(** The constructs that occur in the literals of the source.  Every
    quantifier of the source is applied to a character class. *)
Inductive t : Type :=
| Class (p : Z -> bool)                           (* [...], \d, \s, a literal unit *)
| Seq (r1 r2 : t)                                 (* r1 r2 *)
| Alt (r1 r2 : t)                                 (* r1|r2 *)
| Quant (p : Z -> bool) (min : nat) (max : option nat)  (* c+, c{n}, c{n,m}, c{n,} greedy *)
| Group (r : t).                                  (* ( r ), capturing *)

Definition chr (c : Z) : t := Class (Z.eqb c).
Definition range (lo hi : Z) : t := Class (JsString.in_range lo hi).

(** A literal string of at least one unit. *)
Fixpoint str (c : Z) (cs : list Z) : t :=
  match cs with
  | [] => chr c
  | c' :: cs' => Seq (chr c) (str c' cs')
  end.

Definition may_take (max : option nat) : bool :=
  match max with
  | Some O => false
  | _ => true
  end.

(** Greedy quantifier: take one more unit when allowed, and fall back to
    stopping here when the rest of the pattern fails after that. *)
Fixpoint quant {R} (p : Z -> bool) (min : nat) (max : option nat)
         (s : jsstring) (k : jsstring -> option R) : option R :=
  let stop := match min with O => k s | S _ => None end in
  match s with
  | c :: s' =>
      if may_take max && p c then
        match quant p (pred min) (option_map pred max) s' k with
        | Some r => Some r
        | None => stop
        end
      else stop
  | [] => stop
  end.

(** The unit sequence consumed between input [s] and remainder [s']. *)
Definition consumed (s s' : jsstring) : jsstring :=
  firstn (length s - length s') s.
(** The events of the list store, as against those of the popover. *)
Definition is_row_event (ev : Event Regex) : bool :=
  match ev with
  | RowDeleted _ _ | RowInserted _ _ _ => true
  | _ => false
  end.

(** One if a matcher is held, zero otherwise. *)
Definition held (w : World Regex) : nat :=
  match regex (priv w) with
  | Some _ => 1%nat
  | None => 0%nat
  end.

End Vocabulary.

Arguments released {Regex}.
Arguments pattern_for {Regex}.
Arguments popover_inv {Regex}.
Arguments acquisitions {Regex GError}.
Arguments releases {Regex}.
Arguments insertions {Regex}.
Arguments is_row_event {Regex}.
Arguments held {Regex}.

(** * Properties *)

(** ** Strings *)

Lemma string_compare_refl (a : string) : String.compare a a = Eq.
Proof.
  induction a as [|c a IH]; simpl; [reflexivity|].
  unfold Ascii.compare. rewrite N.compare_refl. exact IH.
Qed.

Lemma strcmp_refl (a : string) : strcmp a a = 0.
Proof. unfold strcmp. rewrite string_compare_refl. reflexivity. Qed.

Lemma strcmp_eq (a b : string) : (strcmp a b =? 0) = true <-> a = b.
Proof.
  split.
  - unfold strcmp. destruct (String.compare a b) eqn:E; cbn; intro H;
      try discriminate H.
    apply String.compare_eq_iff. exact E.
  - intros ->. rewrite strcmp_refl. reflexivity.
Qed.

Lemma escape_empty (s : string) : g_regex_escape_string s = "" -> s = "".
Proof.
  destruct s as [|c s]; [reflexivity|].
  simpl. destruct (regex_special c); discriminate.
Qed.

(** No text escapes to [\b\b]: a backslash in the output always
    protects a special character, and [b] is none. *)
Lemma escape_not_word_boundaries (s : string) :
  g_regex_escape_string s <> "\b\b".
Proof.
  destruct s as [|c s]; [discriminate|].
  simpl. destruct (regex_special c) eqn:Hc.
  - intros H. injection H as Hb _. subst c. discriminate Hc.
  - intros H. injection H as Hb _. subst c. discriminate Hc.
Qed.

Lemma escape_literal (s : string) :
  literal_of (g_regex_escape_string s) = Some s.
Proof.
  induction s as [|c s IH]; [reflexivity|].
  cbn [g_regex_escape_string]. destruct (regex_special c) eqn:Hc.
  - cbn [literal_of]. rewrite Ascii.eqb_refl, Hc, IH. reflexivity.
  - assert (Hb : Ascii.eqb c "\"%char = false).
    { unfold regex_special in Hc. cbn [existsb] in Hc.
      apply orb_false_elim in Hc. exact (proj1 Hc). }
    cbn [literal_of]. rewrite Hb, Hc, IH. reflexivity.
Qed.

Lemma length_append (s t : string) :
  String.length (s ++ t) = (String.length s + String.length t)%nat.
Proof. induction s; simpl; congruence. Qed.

· · · ·

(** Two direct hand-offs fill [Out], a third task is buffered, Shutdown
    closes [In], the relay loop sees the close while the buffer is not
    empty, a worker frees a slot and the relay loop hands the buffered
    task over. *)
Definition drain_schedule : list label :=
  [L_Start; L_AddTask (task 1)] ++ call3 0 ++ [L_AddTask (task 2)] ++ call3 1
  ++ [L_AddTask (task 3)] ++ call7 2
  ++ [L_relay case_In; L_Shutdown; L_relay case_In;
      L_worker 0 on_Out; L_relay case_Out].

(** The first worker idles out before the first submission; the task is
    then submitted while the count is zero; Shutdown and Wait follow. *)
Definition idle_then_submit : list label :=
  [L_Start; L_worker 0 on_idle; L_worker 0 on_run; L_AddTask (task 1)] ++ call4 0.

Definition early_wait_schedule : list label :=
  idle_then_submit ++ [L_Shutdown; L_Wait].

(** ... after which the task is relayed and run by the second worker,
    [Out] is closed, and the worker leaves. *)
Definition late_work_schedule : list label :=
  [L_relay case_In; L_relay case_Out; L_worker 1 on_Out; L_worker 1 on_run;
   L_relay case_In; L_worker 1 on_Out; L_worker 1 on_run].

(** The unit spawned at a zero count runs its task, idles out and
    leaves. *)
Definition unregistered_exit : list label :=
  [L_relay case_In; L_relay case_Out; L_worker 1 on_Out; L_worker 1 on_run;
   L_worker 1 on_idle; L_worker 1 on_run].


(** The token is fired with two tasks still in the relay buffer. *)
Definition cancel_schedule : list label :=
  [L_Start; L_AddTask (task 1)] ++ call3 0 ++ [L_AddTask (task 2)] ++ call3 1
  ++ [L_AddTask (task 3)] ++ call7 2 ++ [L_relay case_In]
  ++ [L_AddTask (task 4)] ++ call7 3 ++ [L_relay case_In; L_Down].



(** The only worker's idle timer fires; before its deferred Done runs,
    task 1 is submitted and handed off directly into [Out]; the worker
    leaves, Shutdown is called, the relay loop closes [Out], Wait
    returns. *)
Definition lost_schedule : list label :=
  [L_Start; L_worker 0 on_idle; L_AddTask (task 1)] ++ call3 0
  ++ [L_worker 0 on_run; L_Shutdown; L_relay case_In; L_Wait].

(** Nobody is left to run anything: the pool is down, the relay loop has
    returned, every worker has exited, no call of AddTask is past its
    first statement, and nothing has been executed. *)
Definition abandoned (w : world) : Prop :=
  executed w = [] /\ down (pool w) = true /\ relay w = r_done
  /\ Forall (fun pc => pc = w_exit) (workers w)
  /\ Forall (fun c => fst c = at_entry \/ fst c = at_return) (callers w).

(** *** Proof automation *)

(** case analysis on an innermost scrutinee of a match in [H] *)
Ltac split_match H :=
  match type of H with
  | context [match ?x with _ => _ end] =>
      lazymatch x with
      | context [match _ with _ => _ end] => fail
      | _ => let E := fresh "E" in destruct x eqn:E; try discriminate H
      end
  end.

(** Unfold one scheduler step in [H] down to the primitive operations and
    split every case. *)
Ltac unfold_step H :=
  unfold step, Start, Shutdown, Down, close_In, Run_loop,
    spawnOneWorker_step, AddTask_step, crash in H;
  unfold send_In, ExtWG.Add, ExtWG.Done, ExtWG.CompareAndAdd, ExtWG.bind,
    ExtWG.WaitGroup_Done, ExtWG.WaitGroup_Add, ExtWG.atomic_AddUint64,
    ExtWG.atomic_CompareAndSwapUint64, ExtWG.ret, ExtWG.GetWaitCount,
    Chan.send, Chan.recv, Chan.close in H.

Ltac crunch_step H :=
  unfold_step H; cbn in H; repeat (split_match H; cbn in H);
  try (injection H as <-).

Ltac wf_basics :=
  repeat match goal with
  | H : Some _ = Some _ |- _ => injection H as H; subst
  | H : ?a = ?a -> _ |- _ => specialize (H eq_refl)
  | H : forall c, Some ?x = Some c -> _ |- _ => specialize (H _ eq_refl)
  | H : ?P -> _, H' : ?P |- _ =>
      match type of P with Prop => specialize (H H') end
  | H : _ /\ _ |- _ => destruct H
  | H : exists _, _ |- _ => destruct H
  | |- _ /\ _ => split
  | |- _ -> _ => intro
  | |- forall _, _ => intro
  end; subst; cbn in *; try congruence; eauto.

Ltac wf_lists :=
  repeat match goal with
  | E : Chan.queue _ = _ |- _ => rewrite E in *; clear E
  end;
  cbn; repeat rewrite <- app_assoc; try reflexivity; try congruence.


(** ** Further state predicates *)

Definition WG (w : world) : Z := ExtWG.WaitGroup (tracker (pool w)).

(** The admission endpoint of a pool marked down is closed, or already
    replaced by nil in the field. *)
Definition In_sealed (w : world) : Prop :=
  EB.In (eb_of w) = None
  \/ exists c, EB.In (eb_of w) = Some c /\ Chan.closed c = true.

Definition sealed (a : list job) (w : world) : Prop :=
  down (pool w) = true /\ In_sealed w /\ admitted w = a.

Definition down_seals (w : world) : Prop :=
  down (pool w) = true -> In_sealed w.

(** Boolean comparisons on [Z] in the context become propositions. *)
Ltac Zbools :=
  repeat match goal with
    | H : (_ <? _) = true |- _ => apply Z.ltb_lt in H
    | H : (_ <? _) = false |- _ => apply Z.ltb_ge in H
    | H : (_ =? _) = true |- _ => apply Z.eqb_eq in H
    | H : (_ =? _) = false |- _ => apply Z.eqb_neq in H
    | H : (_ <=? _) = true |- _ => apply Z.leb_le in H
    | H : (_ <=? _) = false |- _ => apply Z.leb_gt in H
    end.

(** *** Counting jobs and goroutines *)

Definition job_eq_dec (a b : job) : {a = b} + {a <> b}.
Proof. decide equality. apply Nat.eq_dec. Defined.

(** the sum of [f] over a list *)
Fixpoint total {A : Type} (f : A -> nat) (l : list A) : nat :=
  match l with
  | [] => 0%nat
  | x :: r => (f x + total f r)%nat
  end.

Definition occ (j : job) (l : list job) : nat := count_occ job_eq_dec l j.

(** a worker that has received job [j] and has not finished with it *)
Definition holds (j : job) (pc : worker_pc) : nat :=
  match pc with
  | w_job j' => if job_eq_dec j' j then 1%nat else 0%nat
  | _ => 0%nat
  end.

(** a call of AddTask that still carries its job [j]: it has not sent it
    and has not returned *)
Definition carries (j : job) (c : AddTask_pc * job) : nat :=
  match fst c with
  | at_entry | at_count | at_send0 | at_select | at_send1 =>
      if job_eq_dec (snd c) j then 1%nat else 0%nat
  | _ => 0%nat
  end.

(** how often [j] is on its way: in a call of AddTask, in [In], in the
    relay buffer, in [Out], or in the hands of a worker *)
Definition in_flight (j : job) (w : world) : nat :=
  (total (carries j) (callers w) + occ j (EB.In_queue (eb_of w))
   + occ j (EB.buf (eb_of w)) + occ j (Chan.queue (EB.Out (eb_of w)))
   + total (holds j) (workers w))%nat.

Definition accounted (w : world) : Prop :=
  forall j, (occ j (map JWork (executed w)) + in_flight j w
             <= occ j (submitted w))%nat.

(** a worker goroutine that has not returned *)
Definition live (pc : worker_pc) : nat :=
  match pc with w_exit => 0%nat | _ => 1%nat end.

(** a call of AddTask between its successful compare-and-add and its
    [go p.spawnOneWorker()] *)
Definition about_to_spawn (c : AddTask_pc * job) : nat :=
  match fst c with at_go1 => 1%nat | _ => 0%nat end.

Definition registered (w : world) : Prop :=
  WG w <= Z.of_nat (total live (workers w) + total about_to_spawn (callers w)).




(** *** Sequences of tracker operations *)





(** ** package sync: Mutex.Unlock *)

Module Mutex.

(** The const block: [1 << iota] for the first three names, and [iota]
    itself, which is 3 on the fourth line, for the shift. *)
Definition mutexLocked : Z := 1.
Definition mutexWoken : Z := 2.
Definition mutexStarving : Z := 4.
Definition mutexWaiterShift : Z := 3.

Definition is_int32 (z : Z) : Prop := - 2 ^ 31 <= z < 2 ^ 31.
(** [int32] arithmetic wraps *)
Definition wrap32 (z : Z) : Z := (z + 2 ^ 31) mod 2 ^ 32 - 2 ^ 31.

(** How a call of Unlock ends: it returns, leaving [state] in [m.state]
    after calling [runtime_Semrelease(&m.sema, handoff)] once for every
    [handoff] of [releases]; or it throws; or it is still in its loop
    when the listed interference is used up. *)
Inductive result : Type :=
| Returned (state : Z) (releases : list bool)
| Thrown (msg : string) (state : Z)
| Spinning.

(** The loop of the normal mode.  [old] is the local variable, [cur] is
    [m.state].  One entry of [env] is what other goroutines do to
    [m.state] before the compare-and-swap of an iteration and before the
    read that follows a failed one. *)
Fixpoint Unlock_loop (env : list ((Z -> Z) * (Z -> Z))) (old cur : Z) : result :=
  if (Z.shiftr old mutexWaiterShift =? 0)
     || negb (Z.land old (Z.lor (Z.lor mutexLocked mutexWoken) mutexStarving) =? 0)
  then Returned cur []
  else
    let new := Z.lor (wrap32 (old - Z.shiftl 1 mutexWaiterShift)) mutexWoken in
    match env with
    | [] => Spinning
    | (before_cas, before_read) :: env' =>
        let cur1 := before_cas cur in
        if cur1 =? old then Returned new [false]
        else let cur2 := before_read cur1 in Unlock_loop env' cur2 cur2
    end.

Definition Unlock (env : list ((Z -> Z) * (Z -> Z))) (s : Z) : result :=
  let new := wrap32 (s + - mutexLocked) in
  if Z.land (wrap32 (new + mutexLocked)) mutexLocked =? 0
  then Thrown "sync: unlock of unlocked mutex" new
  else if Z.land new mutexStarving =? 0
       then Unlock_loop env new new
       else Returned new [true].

· · · ·

* [REQUIRED ACTION]: Send back exactly the lines of the listing above starting at the one with "(** The constructs" and ending at the one with "Alt (r1 r2 : t)", inclusive, and no others.

* [EXERCISE RESULT]:
(** The constructs that occur in the literals of the source.  Every
    quantifier of the source is applied to a character class. *)
Inductive t : Type :=
| Class (p : Z -> bool)                           (* [...], \d, \s, a literal unit *)
| Seq (r1 r2 : t)                                 (* r1 r2 *)
| Alt (r1 r2 : t)                                 (* r1|r2 *)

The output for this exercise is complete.